Causette

Emma Goldman

Activiste, anarchiste, militante pour les droits des femmes et des plus démunis, Emma Goldman a risqué sa vie et souvent perdu sa liberté pour ses conviction­s. Jusqu’au bout, elle a défendu son « idéal » : « Mon bel idéal, c’est la liberté, le droit de s’

- Par ISABELLE MOTROT

La voix de l’anarchie

Emma Goldman est née 1869 en Russie. Mais en réalité, sa véritable naissance date de 1887. Elle a 18 ans lorsque, à la suite d’une manifestat­ion réprimée dans le sang, le massacre de Haymarket Square, à Chicago (Illinois), cinq anarchiste­s sont pendus malgré l’émoi de l’opinion publique. Dans ses Mémoires, Emma raconte que lors d’un dîner chez son père, elle entend une femme s’écrier : « Pourquoi tous ces gémissemen­ts, ce n’étaient que des meurtriers après tout ! On a bien fait de les pendre ! » « D’un bond, je lui sautai à la gorge. Je me sentis tirée en arrière, quelqu’un a dit : “Cette enfant est devenue complèteme­nt folle !” Je me libérai d’une secousse, attrapai une carafe d’eau et la lançai de toutes mes forces au visage de la femme en criant : Dehors, dehors ou je vous tue ! » Ce jour-là, Emma découvre son idéal : adhérer à la cause des camarades martyres et faire connaître leur pensée.

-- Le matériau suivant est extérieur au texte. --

(** * xhs-publisher: the browser control panel, embedded and verified

    The repository holds two single-page clients and their service workers:

    - [src/api/static/app.js] and [src/api/static/sw.js]: the panel of the
      local backend (job launcher, log socket, preview and publish);
    - [src/docs/app.js] and [src/docs/sw.js]: the panel of the cloud variant
      (settings store, workflow dispatch).

    Every JavaScript function is embedded as a Rocq function on an explicit
    record of the state it touches: module-level variables, the elements it
    reaches through [document.getElementById] and the calls it makes to the
    browser (timers, sockets, [fetch], [confirm], [localStorage]).  The
    elements are declared in [index.html], which is not part of the sources;
    they are taken to exist. *)

From stdpp Require Import base strings gmap list pretty.
From Stdlib Require Import ZArith Ascii Lia.

#[local] Set Warnings "-register-all".
#[local] Open Scope Z_scope.
#[local] Open Scope string_scope.

(** ** JavaScript values *)

Module JS.

(** What [JSON.parse] and property reads produce.  [Num] carries the
    integer-valued numbers; a fraction has no counterpart here. *)
Inductive value :=
  | Undefined
  | Null
  | Bool (b : bool)
  | Num (z : Z)
  | Str (s : string)
  | Arr (l : list value)
  | Obj (fields : list (string * value)).

Inductive exn :=
  | TypeError      (* property read on null/undefined, call of a non-function *)
  | SyntaxError    (* [JSON.parse] or [resp.json()] on text that is not JSON *)
  | NetworkError.  (* a rejected [fetch] *)

Definition nonempty (s : string) : bool :=
  match s with EmptyString => false | String _ _ => true end.

(** ToBoolean. *)
Definition truthy (v : value) : bool :=
  match v with
  | Undefined | Null => false
  | Bool b => b
  | Num z => negb (Z.eqb z 0)
  | Str s => nonempty s
  | Arr _ | Obj _ => true
  end.

(** [a || b] *)
Definition or (a b : value) : value := if truthy a then a else b.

D’où lui vient cet engagement ? Très jeune, Emma se distingue de ses deux demi-soeurs et de ses trois frères par une soif d’apprendre et de découvrir. Sa famille, juive orthodoxe, est d’origine lituanienn­e. Et pauvre, après les échecs commerciau­x du père, Abraham Goldman. La mère, Taube, gère les petits avec froideur. Abraham est un homme violent. Il bat ses enfants, parfois au fouet, et refuse qu’Emma songe aux études. « Les filles n’ont pas besoin d’étudier autant que cela. Tout ce qu’une fille juive doit savoir, c’est comment on prépare le gefilte fish, comment couper convenable­ment les pâtes et donner à un homme de nombreux enfants. » Emma va cependant se bâtir une éducation en autodidact­e. Alors que la Russie voit la naissance des mouvements nihilistes, elle se plonge dans leurs livres et leurs écrits.

Ses soeurs s’installent aux États-Unis. Emma, qui a 16 ans, compte bien partir, elle aussi, et menace de se jeter dans le fleuve Neva si son père l’en empêche. Il

finit par céder. Il ne le sait pas encore, mais lui-même et toute la famille feront le voyage peu après pour fuir l’antisémiti­sme qui ronge Saint-Pétersbour­g. En décembre 1885, Emma pose le pied sur le sol américain et s’installe à Rochester (État de New York). C’est le début d’une aventure exaltante.

Une rencontre décisive

Pour vivre, la jeune femme devient couturière. Travail qui lui permet de cotoyer dans les ateliers des militant·es, socialiste­s ou anarchiste­s. Elle rencontre également Jacob Kershner, un dévoreur de livres, comme elle. Ils se marient rapidement. Peut-être trop. Un an après, l’épouse demande le divorce. Le couple vit chez les parents d’Emma, qui n’acceptent pas cette séparation. La voilà partie seule pour New York avec quelques dollars et sa machine à coudre.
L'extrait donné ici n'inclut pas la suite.